## RECORD SET
§

Definition reportData (env : Env) (result : Body) : ReportData :=
  {| qr_url := reportedUrl result;
     risk_score :=
       PhishingDetector.orNumber
         (match combined_assessment result with
          | Some a => QRScanner.final_risk_score a
          | None => None
          end) 0;
     risk_level :=
       match combined_assessment result with
       | Some a => PhishingDetector.orString (QRScanner.final_risk_level a) "unknown"
       | None => "unknown"
       end;
     report_scan_id := PhishingDetector.orString (scan_id result) "unknown";
     user_comments := certComments env |}.

(** [handleCERTReport()] of the QR scanner. *)
Definition handleCERTReport (env : Env) : list Effect * Storage :=
  match scanResult env with
  | None => ([], stored env)
  | Some result =>
      if negb (isAuthenticated env) then ([], stored env)
      else
        let start := [SetCertReporting true; SetError ""] in
        let finish := [SetCertReporting false] in
        if negb (truthy (getItem "access_token" (stored env))) then
          (start
             ++ [SetError "Authentication token not found. Please log in again."]
             ++ finish, stored env)
        else
          let post :=
            [PostCertReport
               ("Bearer " ++ default "" (getItem "access_token" (stored env)))%string
               (reportData env result)] in
          match outcome env with
          | Rejected message =>
              (start ++ post
                 ++ [SetError (orMessage message "Failed to submit CERT report")]
                 ++ finish, stored env)
          | Responded status json =>
              if (status =? 401)%nat then
                (start ++ post ++ [SetError sessionExpired] ++ finish,
                 clearSession (stored env))
              else
                match json with
                | NotJson message =>
                    (start ++ post
                       ++ [SetError (orMessage message "Failed to submit CERT report")]
                       ++ finish, stored env)
                | JsonBody body =>
                    if negb (ok status) then
                      (start ++ post
                         ++ [SetError
                               (orMessage
                                  (PhishingDetector.orString (detail body)
                                     "Failed to submit CERT report")
                                  "Failed to submit CERT report")]
                         ++ finish, stored env)
                    else
                      (start ++ post
                         ++ [SetCertReportSuccess true; CloseModalLater]
                         ++ finish, stored env)
                end
          end
  end.

(** The effects that show an error message, post a request, or set a
    scan result. *)
Definition showsError (e : Effect) : bool :=
  match e with
  | SetError message => negb (String.eqb message "")
  | _ => false
  end.

Definition isRequest (e : Effect) : bool :=
  match e with
  | PostImage _ | PostUrl _ _ _ | PostCertReport _ _ => true
  | _ => false
  end.

(** The storage a run leaves: the one it found, or after an answer 401
    the one without the session. *)
Definition leaves (run : list Effect * Storage) (env : Env) : Prop :=
  snd run = stored env
  \/ (snd run = clearSession (stored env)
      /\ SetError sessionExpired ∈ fst run
      /\ exists json : Json, outcome env = Responded 401 json).

(** [getRiskColor(riskLevel)] of the QR scanner; [riskLevel] is [None]
    when it is [undefined] or [null]. *)
Definition getRiskColor (riskLevel : option string) : string :=
  let level := option_map toLowerCase riskLevel in
  if PhishingDetector.isString level "very_low" then "text-green-600 bg-green-50 border-green-200"
  else if PhishingDetector.isString level "low" then "text-green-600 bg-green-50 border-green-200"
  else if PhishingDetector.isString level "medium" then "text-yellow-600 bg-yellow-50 border-yellow-200"
  else if PhishingDetector.isString level "high" then "text-orange-600 bg-orange-50 border-orange-200"
  else if PhishingDetector.isString level "critical" then "text-red-600 bg-red-50 border-red-200"
  else "text-gray-600 bg-gray-50 border-gray-200".

(** A scan of the history, and the result [handleHistoryClick] builds
    from it. *)
Record HistoryScan := mkHistoryScan {
  content : option string;
  classification : option string;
  history_risk_score : option Q;
  explanation : option string
}.

Definition historicalResult (scan : HistoryScan) : QRScanner.ScanResult :=
  QRScanner.mkScanResult
    (Some
       (QRScanner.mkCombined
          (Some (PhishingDetector.orString (classification scan) "unknown"))
          (Some (PhishingDetector.orNumber (history_risk_score scan) 0)))).

End QRSession.

(** ** Sessions, as the pages rely on them *)

Module SessionSpec.
Import LocalStorage AuthContext.

(** A dispatched [LOGIN_SUCCESS] whose payload has a user. *)
Definition carriesUser (action : Action) : Prop :=
  match action with
  | LOGIN_SUCCESS None => False
  | _ => True
  end.

(** The three keys of a session that [authAPI] writes. *)
Definition sessionKeys : list string :=
  ["access_token"; "refresh_token"; "user_data"].

End SessionSpec.

(** ** The Register page: the form and the strength of a password *)

Module Register.
Import JsString.

Record FormData := mkFormData {
  first_name : string;
  last_name : string;
  email : string;
  password : string;
  confirmPassword : string;
  organization : string
}.

(** [validateForm()]: [None] when it answers [true], else the message
    it hands to [setLocalError] before it answers [false]. *)
Definition validateForm (formData : FormData) (agreedToTerms : bool)
  : option string :=
  if String.eqb (trim (first_name formData)) "" then
    Some "First name is required"
  else if String.eqb (trim (last_name formData)) "" then
    Some "Last name is required"
  else if String.eqb (trim (email formData)) "" then
    Some "Email is required"
  else if negb (includes (email formData) "@") then
    Some "Please enter a valid email address"
  else if String.eqb (password formData) "" then
    Some "Password is required"
  else if (String.length (password formData) <? 8)%nat then
    Some "Password must be at least 8 characters long"
  else if negb (String.eqb (password formData) (confirmPassword formData)) then
    Some "Passwords do not match"
  else if negb agreedToTerms then
    Some "Please agree to the terms and conditions"
  else None.

(** [s.split(sep)[0]]: what stands before the first [sep]. *)
Fixpoint beforeFirst (sep : ascii) (s : string) : string :=
  match s with
  | EmptyString => EmptyString
  | String c s' =>
      if Ascii.eqb c sep then EmptyString else String c (beforeFirst sep s')
  end.

(** The [username] and the [full_name] that [handleSubmit] sends. *)
Definition username (formData : FormData) : string :=
  beforeFirst "@" (email formData).

Definition full_name (formData : FormData) : string :=
  trim (first_name formData ++ " " ++ last_name formData).

(** [regex.test(password)] for a class of code units. *)
Fixpoint test (class : ascii -> bool) (s : string) : bool :=
  match s with
  | EmptyString => false
  | String c s' => class c || test class s'
  end.

Definition isLower (c : ascii) : bool :=
  let n := code c in ((97 <=? n) && (n <=? 122))%N.

Definition isUpperAz (c : ascii) : bool :=
  let n := code c in ((65 <=? n) && (n <=? 90))%N.

Definition isDigit (c : ascii) : bool :=
  let n := code c in ((48 <=? n) && (n <=? 57))%N.

Definition isOther (c : ascii) : bool :=
  negb (isUpperAz c || isLower c || isDigit c).

Definition bump (b : bool) (score : nat) : nat := if b then S score else score.

Definition passwordStrength (password : string) : nat :=
  bump (test isOther password)
    (bump (test isDigit password)
       (bump (test isUpperAz password)
          (bump (test isLower password)
             (bump (8 <=? String.length password)%nat 0)))).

§

## TASK DESCRIPTION
Print all records shown above, word for word.

## SOLUTION FOR THIS PROBLEM
Definition reportData (env : Env) (result : Body) : ReportData :=
  {| qr_url := reportedUrl result;
     risk_score :=
       PhishingDetector.orNumber
         (match combined_assessment result with
          | Some a => QRScanner.final_risk_score a
          | None => None
          end) 0;
     risk_level :=
       match combined_assessment result with
       | Some a => PhishingDetector.orString (QRScanner.final_risk_level a) "unknown"
       | None => "unknown"
       end;
     report_scan_id := PhishingDetector.orString (scan_id result) "unknown";
     user_comments := certComments env |}.

(** [handleCERTReport()] of the QR scanner. *)
Definition handleCERTReport (env : Env) : list Effect * Storage :=
  match scanResult env with
  | None => ([], stored env)
  | Some result =>
      if negb (isAuthenticated env) then ([], stored env)
      else
        let start := [SetCertReporting true; SetError ""] in
        let finish := [SetCertReporting false] in
        if negb (truthy (getItem "access_token" (stored env))) then
          (start
             ++ [SetError "Authentication token not found. Please log in again."]
             ++ finish, stored env)
        else
          let post :=
            [PostCertReport
               ("Bearer " ++ default "" (getItem "access_token" (stored env)))%string
               (reportData env result)] in
          match outcome env with
          | Rejected message =>
              (start ++ post
                 ++ [SetError (orMessage message "Failed to submit CERT report")]
                 ++ finish, stored env)
          | Responded status json =>
              if (status =? 401)%nat then
                (start ++ post ++ [SetError sessionExpired] ++ finish,
                 clearSession (stored env))
              else
                match json with
                | NotJson message =>
                    (start ++ post
                       ++ [SetError (orMessage message "Failed to submit CERT report")]
                       ++ finish, stored env)
                | JsonBody body =>
                    if negb (ok status) then
                      (start ++ post
                         ++ [SetError
                               (orMessage
                                  (PhishingDetector.orString (detail body)
                                     "Failed to submit CERT report")
                                  "Failed to submit CERT report")]
                         ++ finish, stored env)
                    else
                      (start ++ post
                         ++ [SetCertReportSuccess true; CloseModalLater]
                         ++ finish, stored env)
                end
          end
  end.

(** The effects that show an error message, post a request, or set a
    scan result. *)
Definition showsError (e : Effect) : bool :=
  match e with
  | SetError message => negb (String.eqb message "")
  | _ => false
  end.

Definition isRequest (e : Effect) : bool :=
  match e with
  | PostImage _ | PostUrl _ _ _ | PostCertReport _ _ => true
  | _ => false
  end.

(** The storage a run leaves: the one it found, or after an answer 401
    the one without the session. *)
Definition leaves (run : list Effect * Storage) (env : Env) : Prop :=
  snd run = stored env
  \/ (snd run = clearSession (stored env)
      /\ SetError sessionExpired ∈ fst run
      /\ exists json : Json, outcome env = Responded 401 json).

(** [getRiskColor(riskLevel)] of the QR scanner; [riskLevel] is [None]
    when it is [undefined] or [null]. *)
Definition getRiskColor (riskLevel : option string) : string :=
  let level := option_map toLowerCase riskLevel in
  if PhishingDetector.isString level "very_low" then "text-green-600 bg-green-50 border-green-200"
  else if PhishingDetector.isString level "low" then "text-green-600 bg-green-50 border-green-200"
  else if PhishingDetector.isString level "medium" then "text-yellow-600 bg-yellow-50 border-yellow-200"
  else if PhishingDetector.isString level "high" then "text-orange-600 bg-orange-50 border-orange-200"
  else if PhishingDetector.isString level "critical" then "text-red-600 bg-red-50 border-red-200"
  else "text-gray-600 bg-gray-50 border-gray-200".

(** A scan of the history, and the result [handleHistoryClick] builds
    from it. *)
Record HistoryScan := mkHistoryScan {
  content : option string;
  classification : option string;
  history_risk_score : option Q;
  explanation : option string
}.

Definition historicalResult (scan : HistoryScan) : QRScanner.ScanResult :=
  QRScanner.mkScanResult
    (Some
       (QRScanner.mkCombined
          (Some (PhishingDetector.orString (classification scan) "unknown"))
          (Some (PhishingDetector.orNumber (history_risk_score scan) 0)))).

End QRSession.

(** ** Sessions, as the pages rely on them *)

Module SessionSpec.
Import LocalStorage AuthContext.

(** A dispatched [LOGIN_SUCCESS] whose payload has a user. *)
Definition carriesUser (action : Action) : Prop :=
  match action with
  | LOGIN_SUCCESS None => False
  | _ => True
  end.

(** The three keys of a session that [authAPI] writes. *)
Definition sessionKeys : list string :=
  ["access_token"; "refresh_token"; "user_data"].

End SessionSpec.

(** ** The Register page: the form and the strength of a password *)

Module Register.
Import JsString.

Record FormData := mkFormData {
  first_name : string;
  last_name : string;
  email : string;
  password : string;
  confirmPassword : string;
  organization : string
}.

(** [validateForm()]: [None] when it answers [true], else the message
    it hands to [setLocalError] before it answers [false]. *)
Definition validateForm (formData : FormData) (agreedToTerms : bool)
  : option string :=
  if String.eqb (trim (first_name formData)) "" then
    Some "First name is required"
  else if String.eqb (trim (last_name formData)) "" then
    Some "Last name is required"
  else if String.eqb (trim (email formData)) "" then
    Some "Email is required"
  else if negb (includes (email formData) "@") then
    Some "Please enter a valid email address"
  else if String.eqb (password formData) "" then
    Some "Password is required"
  else if (String.length (password formData) <? 8)%nat then
    Some "Password must be at least 8 characters long"
  else if negb (String.eqb (password formData) (confirmPassword formData)) then
    Some "Passwords do not match"
  else if negb agreedToTerms then
    Some "Please agree to the terms and conditions"
  else None.

(** [s.split(sep)[0]]: what stands before the first [sep]. *)
Fixpoint beforeFirst (sep : ascii) (s : string) : string :=
  match s with
  | EmptyString => EmptyString
  | String c s' =>
      if Ascii.eqb c sep then EmptyString else String c (beforeFirst sep s')
  end.

(** The [username] and the [full_name] that [handleSubmit] sends. *)
Definition username (formData : FormData) : string :=
  beforeFirst "@" (email formData).

Definition full_name (formData : FormData) : string :=
  trim (first_name formData ++ " " ++ last_name formData).

(** [regex.test(password)] for a class of code units. *)
Fixpoint test (class : ascii -> bool) (s : string) : bool :=
  match s with
  | EmptyString => false
  | String c s' => class c || test class s'
  end.

Definition isLower (c : ascii) : bool :=
  let n := code c in ((97 <=? n) && (n <=? 122))%N.

Definition isUpperAz (c : ascii) : bool :=
  let n := code c in ((65 <=? n) && (n <=? 90))%N.

Definition isDigit (c : ascii) : bool :=
  let n := code c in ((48 <=? n) && (n <=? 57))%N.

Definition isOther (c : ascii) : bool :=
  negb (isUpperAz c || isLower c || isDigit c).

Definition bump (b : bool) (score : nat) : nat := if b then S score else score.

Definition passwordStrength (password : string) : nat :=
  bump (test isOther password)
    (bump (test isDigit password)
       (bump (test isUpperAz password)
          (bump (test isLower password)
             (bump (8 <=? String.length password)%nat 0)))).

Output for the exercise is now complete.